I would expect visitor from 2 websites: a.com and b.com
I would want trigger a tag 1 if referrer contained a.com
and trigger tag 2 if referrer contained b.com. Once a user lands on my site, they would be expected to travel around many pages on my domain. I still would need to track that session even though the HTTP Referer is no longer matching a.com.
My goal is to track how many of these sessions get sent from a.com, how many from b.com and how many reach of each reach a thank page at /thankyoupage
How would this be configured ?
Would this require session scope and if so, how would this be configured ?

If you just want to see this in Google Analytics you can create a segment with referrer a.com or b.com (mind that in GA the referrer is a traffic channel and only filled if there are not campaign parameters present on the landing page url).

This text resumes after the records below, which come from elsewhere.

(** * Fleet: MDM commander, software installer runner and config receivers

    A shallow embedding of

    - [server/mdm/apple/commander.go] (package [apple_mdm]): the command
      envelope builders, [EnqueueCommand] and [sendNotifications];
    - [orbit/pkg/installer] (package [installer]): [InstallSoftware],
      [preConditionCheck] and [runInstallerScript];
    - the receiver fan-out of [OrbitClient] exercised by
      [server/service/orbit_client_test.go].

    Go code that talks to injected collaborators (storage, push transport,
    osquery, the Orbit API, the operating system) is written in a small state
    monad.  The state holds the collaborators' own state, which only they
    change, and a log of the calls the embedded code made, which only the
    embedded code extends. *)

From Stdlib Require Import DecimalString.
From Stdlib Require Floats.SpecFloat.
From stdpp Require Import base numbers list strings gmap.

Local Open Scope Z_scope.

(** ** Go values shared by the packages *)

(** The double quote character, for the string literals of the source that
    contain one. *)
Definition dq : string := String (Ascii.ascii_of_nat 34) EmptyString.

(** [error] values.  [errorString] is what [errors.New] and a [fmt.Errorf]
    without [%w] build, [ctxerrWrap msg cause] is [ctxerr.Wrap(ctx, cause, msg)],
    [fmtWrap prefix cause] is [fmt.Errorf(prefix + "%w", cause)], [joinError] is
    [errors.Join] and [APNSDeliveryError] is the struct of commander.go, whose
    [Err] field may hold the nil error. *)
#[local] Unset Elimination Schemes.
Inductive error : Type :=
| errorString (msg : string)
| ctxerrWrap (msg : string) (cause : error)
| fmtWrap (prefix : string) (cause : error)
| joinError (errs : list error)
| APNSDeliveryError (FailedUUIDs : list string) (Err : option error).
#[local] Set Elimination Schemes.

(** Induction over an error and everything it wraps: the premises give the
    property for every element of a joined list and for a delivery error's
    cause when it has one. *)
Fixpoint error_ind (P : error -> Prop)
    (Hs : forall m, P (errorString m))
    (Hc : forall m c, P c -> P (ctxerrWrap m c))
    (Hf : forall m c, P c -> P (fmtWrap m c))
    (Hj : forall es, Forall P es -> P (joinError es))
    (Ha : forall f c, match c with Some x => P x | None => True end ->
                      P (APNSDeliveryError f c))
    (e : error) {struct e} : P e :=
  let rec := error_ind P Hs Hc Hf Hj Ha in
  match e with
  | errorString m => Hs m
  | ctxerrWrap m c => Hc m c (rec c)
  | fmtWrap m c => Hf m c (rec c)
  | joinError es =>
      Hj es ((fix all (l : list error) : Forall P l :=
                match l with
                | [] => List.Forall_nil P
                | x :: r => List.Forall_cons P x r (rec x) (all r)
                end) es)
  | APNSDeliveryError f c =>
      Ha f c
        (match c as c0 return match c0 with Some x => P x | None => True end with
         | Some y => rec y
         | None => I
         end)
  end.

(** [ctxerr.Wrap] hands a nil error back unchanged. *)
Definition ctxerr_Wrap (cause : option error) (msg : string) : option error :=
  match cause with
  | None => None
  | Some e => Some (ctxerrWrap msg e)
  end.

(** Structural comparison, standing for Go's [==] on error values. *)
Fixpoint error_eqb (a b : error) {struct a} : bool :=
  match a, b with
  | errorString m, errorString m' => bool_decide (m = m')
  | ctxerrWrap m c, ctxerrWrap m' c' => bool_decide (m = m') && error_eqb c c'
  | fmtWrap m c, fmtWrap m' c' => bool_decide (m = m') && error_eqb c c'
  | joinError es, joinError es' =>
      (fix all2 (l l' : list error) {struct l} : bool :=
         match l, l' with
         | [], [] => true
         | x :: r, x' :: r' => error_eqb x x' && all2 r r'
         | _, _ => false
         end) es es'
  | APNSDeliveryError f c, APNSDeliveryError f' c' =>
      bool_decide (f = f') &&
      match c, c' with
      | None, None => true
      | Some x, Some x' => error_eqb x x'
      | _, _ => false
      end
  | _, _ => false
  end.

(** [errors.Is]: the error itself, or anything reachable through [Unwrap]
    ([Unwrap() error] of the wrappers and of [APNSDeliveryError],
    [Unwrap() []error] of a joined error). *)
Fixpoint errors_Is (err target : error) {struct err} : bool :=
  error_eqb err target ||
  match err with
  | errorString _ => false
  | ctxerrWrap _ c => errors_Is c target
  | fmtWrap _ c => errors_Is c target
  | joinError es =>
      (fix any (l : list error) : bool :=
         match l with
         | [] => false
         | x :: r => errors_Is x target || any r
         end) es
  | APNSDeliveryError _ (Some c) => errors_Is c target
  | APNSDeliveryError _ None => false
  end.

(** [errors.As] with a target of type [*APNSDeliveryError]: the first delivery
    error met on the way down the [Unwrap] tree, as its two fields. *)
Fixpoint errors_As_APNS (err : error) : option (list string * option error) :=
  match err with
  | errorString _ => None
  | ctxerrWrap _ c => errors_As_APNS c
  | fmtWrap _ c => errors_As_APNS c
  | joinError es =>
      (fix first (l : list error) : option (list string * option error) :=
         match l with
         | [] => None
         | x :: r =>
             match errors_As_APNS x with
             | Some d => Some d
             | None => first r
             end
         end) es
  | APNSDeliveryError f c => Some (f, c)
  end.

(** ** The state monad the embedded functions are written in *)

Definition State (S A : Type) : Type := S -> A * S.

Definition ret {S A : Type} (a : A) : State S A := fun s => (a, s).

Definition bind {S A B : Type} (m : State S A) (k : A -> State S B) : State S B :=
  fun s => let (a, s') := m s in k a s'.

Declare Scope state_scope.
Delimit Scope state_scope with state.
Notation "x <- c1 ; c2" := (bind c1 (fun x => c2))
  (at level 20, c1 at level 100, c2 at level 200, only parsing) : state_scope.
Notation "' pat <- c1 ; c2" := (bind c1 (fun x => match x with pat => c2 end))
  (at level 20, pat pattern, c1 at level 100, c2 at level 200, only parsing) : state_scope.

(** Go's [defer]: [cleanup] runs when [body] returns, whatever it returns, and
    its own result is dropped. *)
Definition defer {S A B : Type} (cleanup : State S B) (body : State S A) : State S A :=
  fun s => let (a, s1) := body s in let (_, s2) := cleanup s1 in (a, s2).

(** ** server/mdm/apple/commander.go *)

Module Commander.

(** [mdm.Command] of nanomdm, as [mdm.DecodeCommand] returns it. *)
Record Command : Type := mkCommand {
  CommandUUID : string;
  RequestType : string;
  Raw : string
}.

(** [fleet.Host]: the commander reads its [UUID] only. *)
Record Host : Type := mkHost { UUID : string }.

(** [push.Response] of nanomdm: one device's push outcome. *)
Record Response : Type := mkResponse { Id : string; Err : option error }.

(** The calls the commander makes on its two collaborators, with their
    arguments, in the order it makes them. *)
Inductive Call : Type :=
| CallGetProfileUserID (profIdent : string)
| CallEnqueueCommand (hostUUIDs : list string) (cmd : Command)
    (userPersistentInfoID : option Z) (fleetOwned : bool)
| CallEnqueueDeviceLockCommand (host : Host) (cmd : Command) (pin : string)
| CallEnqueueDeviceWipeCommand (host : Host) (cmd : Command)
| CallPush (hostUUIDs : list string).
Lemma BCD_decimal_digits_witness :
  let s := set_I (regs_state [0; 0; 0xFE]) 0x300 in
  0 <= v s (VX 0xF233) < 256 /\ 0 <= I s /\ I s + 2 < SIZE_MEM /\
  exists s', BCD 0xF233 s = Ok s' /\
  let d0 := RAM s' (I s) in
  let d1 := RAM s' (I s + 1) in
  let d2 := RAM s' (I s + 2) in
  100 * d0 + 10 * d1 + d2 = v s (VX 0xF233) /\
  0 <= d0 < 10 /\ 0 <= d1 < 10 /\ 0 <= d2 < 10 /\
  I s' = I s /\ v s' = v s.
Proof.
  intros s.
  assert (H : 0 <= v s (VX 0xF233) < 256) by (vm_compute; split; congruence).
  assert (H0 : 0 <= I s) by (vm_compute; congruence).
  assert (H2 : I s + 2 < SIZE_MEM) by (vm_compute; reflexivity).
  split; [exact H|]. split; [exact H0|]. split; [exact H2|].
  exact (BCD_decimal_digits 0xF233 s H H0 H2).
Defined.

(** LD [I],X followed by LD X,[I] with the same X, with I..I+X inside RAM,
    gives every register its old value back, when V0..VX hold bytes. *)
Theorem STA_then_LDA_restores_registers i s :
  (forall j, 0 <= j <= VX i -> 0 <= v s j < 256) ->
  0 <= I s -> I s + VX i < SIZE_MEM ->
  exists s1 s2, STA i s = Ok s1 /\ LDA i s1 = Ok s2 /\ forall j, v s2 j = v s j.
Proof.
  intros Hb H0 H1. pose proof (VX_nonneg i) as Hx.
  destruct (STA_ok i s H0 H1) as (s1 & Hs1 & Heq1 & Hr1).
  assert (HI : I s1 = I s) by (rewrite Heq1; reflexivity).
  assert (Hv : v s1 = v s) by (rewrite Heq1; reflexivity).
  destruct (LDA_ok i s1) as (s2 & Hs2 & _ & Hr2); [lia | lia |].
  exists s1, s2. split; [exact Hs1|]. split; [exact Hs2|].
  intros j. rewrite Hr2, Hv, HI, Hr1.
  destruct (Z.leb_spec 0 j), (Z.leb_spec j (VX i)); cbn [andb]; try reflexivity.
  replace ((I s <=? I s + j) && (I s + j <=? I s + VX i)) with true
    by (symmetry; apply andb_true_iff; split; apply Z.leb_le; lia).
  replace (I s + j - I s) with j by lia.
  unfold u8. rewrite Zmod_mod. apply Z.mod_small, Hb. lia.
Qed.
Definition call_72000 : instrument :=
  {| instrument_name := "BTC-8NOV24-72000-C";
     expiration_timestamp := 1731052800000;
     strike := PyFloat (S754_finite false 72000 0);
     option_type := "call" |}.

(** An instrument whose type is spelled in capitals. *)
Definition odd_74000 : instrument :=
  {| instrument_name := "BTC-8NOV24-74000-C";
     expiration_timestamp := 1731052800000;
     strike := PyFloat (S754_finite false 74000 0);
     option_type := "CALL" |}.

(** A summary: open interest 12.5, iv 55, last 31/1024. *)
Definition sample_summary : book_summary :=
  {[ "open_interest" := Some (PyFloat (S754_finite false 25 (-1)));
     "iv" := Some (PyInt 55);
     "last" := Some (PyFloat (S754_finite false 31 (-10))) ]}.

Definition sample_listing : list instrument :=
  [call_70000; put_70000; call_72000].

(** Tuesday 5 November 2024, 09:46:40 UTC. *)
Definition sample_now : datetime := 1730800000000000.

(** Every summary is there. *)
Definition net_ok : network :=
  {| get_instruments := Json {[ "result" := sample_listing ]};
     get_book_summary_by_instrument := fun _ =>
       Json {[ "result" := [sample_summary] ]} |}.

(** The summary of the put is not JSON. *)
Definition net_undecodable : network :=
  {| get_instruments := Json {[ "result" := sample_listing ]};
     get_book_summary_by_instrument := fun name =>
       if bool_decide (name = "BTC-8NOV24-70000-P")
       then Text "<html>502 Bad Gateway</html>"
       else Json {[ "result" := [sample_summary] ]} |}.
(** * Shallow embedding of the organisation license scanner (src/index.ts)

    The scanner walks the SBOM of every repository of an organisation,
    resolves a license for each dependency, files the offending packages
    in two aggregation maps and renders them as sorted arrays.

    JavaScript values are embedded as follows.
    - A [string | undefined] value is an [option string]; the truthiness
      test the source applies to such values is [truthy].
    - A [Map] is an association list in insertion order ([JsMap]): the
      source iterates its maps with [Array.from], so insertion order is
      observable.
    - Objects mutated in place are threaded through the functions that
      mutate them.
    - What the script obtains from its runtime (the npm registry behind
      [packageJson], [RegExp.prototype.test], [String.prototype.localeCompare],
      the MD5 digest) is a [Variable] of the section that uses it. *)

From Stdlib Require Import List String Bool Arith Lia Permutation Sorted.
From Stdlib Require Import OrderedTypeEx.
Import ListNotations.
Open Scope string_scope.
Open Scope list_scope.

Set Implicit Arguments.

(** ** JavaScript helpers *)

(** [x ?? d] on a possibly undefined value. *)
Definition orElse {A : Type} (x : option A) (d : A) : A :=
  match x with Some a => a | None => d end.
(** X11. [map_view] on the normalized listings: each of the three
    selections (name, address, city) restricts the rows only when it is not
    empty, the rows kept are exactly those matching every non-empty
    selection, and the map drawn from them never raises and has one marker
    per kept row, with the row's name as tooltip. The shared listings are
    left unchanged. *)
Theorem map_view_markers (parse_number : string -> option Q) (isdigit : N -> bool)
  (tbl : list listing)
  (name_sel address_sel city_sel : list string) (st : app_state) :
  pre_process_listings_data parse_number isdigit tbl = Some (data st) ->
  fst (map_view name_sel address_sel city_sel st) = st /\
  (forall r, In r (snd (map_view name_sel address_sel city_sel st)) <->
     In r (data st) /\
     (name_sel = [] \/ In (name r) name_sel) /\
     (address_sel = [] \/ In (address r) address_sel) /\
     (city_sel = [] \/ exists c, city r = Some c /\ In c city_sel)) /\
  exists m, create_map (snd (map_view name_sel address_sel city_sel st)) = Some m /\
    map mk_tooltip (fm_markers m) = map name (snd (map_view name_sel address_sel city_sel st)).
Proof.
  intros H.
  assert (Hmem : forall r, In r (snd (map_view name_sel address_sel city_sel st)) <->
     In r (data st) /\
     (name_sel = [] \/ In (name r) name_sel) /\
     (address_sel = [] \/ In (address r) address_sel) /\
     (city_sel = [] \/ exists c, city r = Some c /\ In c city_sel)).
  { intros r. unfold map_view. simpl.
    rewrite (in_optional_filter city_sel (fun x => isin String.eqb (city x) city_sel)
               (fun x => exists c, city x = Some c /\ In c city_sel))
      by (intros x; apply isin_string_iff).
    rewrite (in_optional_filter address_sel (fun x => str_in (address x) address_sel)
               (fun x => In (address x) address_sel))
      by (intros x; apply str_in_iff).
    rewrite (in_optional_filter name_sel (fun x => str_in (name x) name_sel)
               (fun x => In (name x) name_sel))
      by (intros x; apply str_in_iff).
    tauto. }
  split; [reflexivity|]. split; [exact Hmem|].
  destruct (create_map_rows (snd (map_view name_sel address_sel city_sel st)))
    as (m & Hm & Hn & _).
  { intros r Hr. apply Hmem in Hr as [Hr _].
    destruct (processed_listing_fields _ _ _ _ H r Hr)
      as (_ & _ & _ & _ & _ & _ & mc & _ & _ & _ & _ & _ & _ & Hmc & Hmcin & _).
    eexists. split; [exact Hmc | exact Hmcin]. }
  exists m. split; [exact Hm | exact Hn].
Qed.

So for Analytics you do not need extra work. Traffic channels are automatically in session scope (as a change in channel starts a new session).
If you want to fire a tag conditionally based on the referrer it get's a tad more complicated. GTM does not maintain sessions, and does not, by itself, transfer information between page views. So you need to store the info yourself.
You would use the built-in referrer variable in a trigger that fires a tag if the referrer does not match your own domain. You would use that to fire a custom html tag with a Javascript function that sets a cookie. You then set a cookie with the referrer.
On your thankyou page you use the built-in cookie variable to read your cookie. If the cookie contains a.com or b.com respectively you use that for triggers that fire the appropriate tags (pageview trigger, fire on some pageviews, filter "[your cookie variable] equals a.com" (or b.com)). Since cookies are domain specific this only works when your thankyou page is on the same domain.

I don't think you need to do any configuration for this.
For referral traffic, you can see the acquisition report. It should show up with a source as a.com and b.com.
for reaching the thank you page, I'd suggest you set up goals based on the arrival of the thank you page.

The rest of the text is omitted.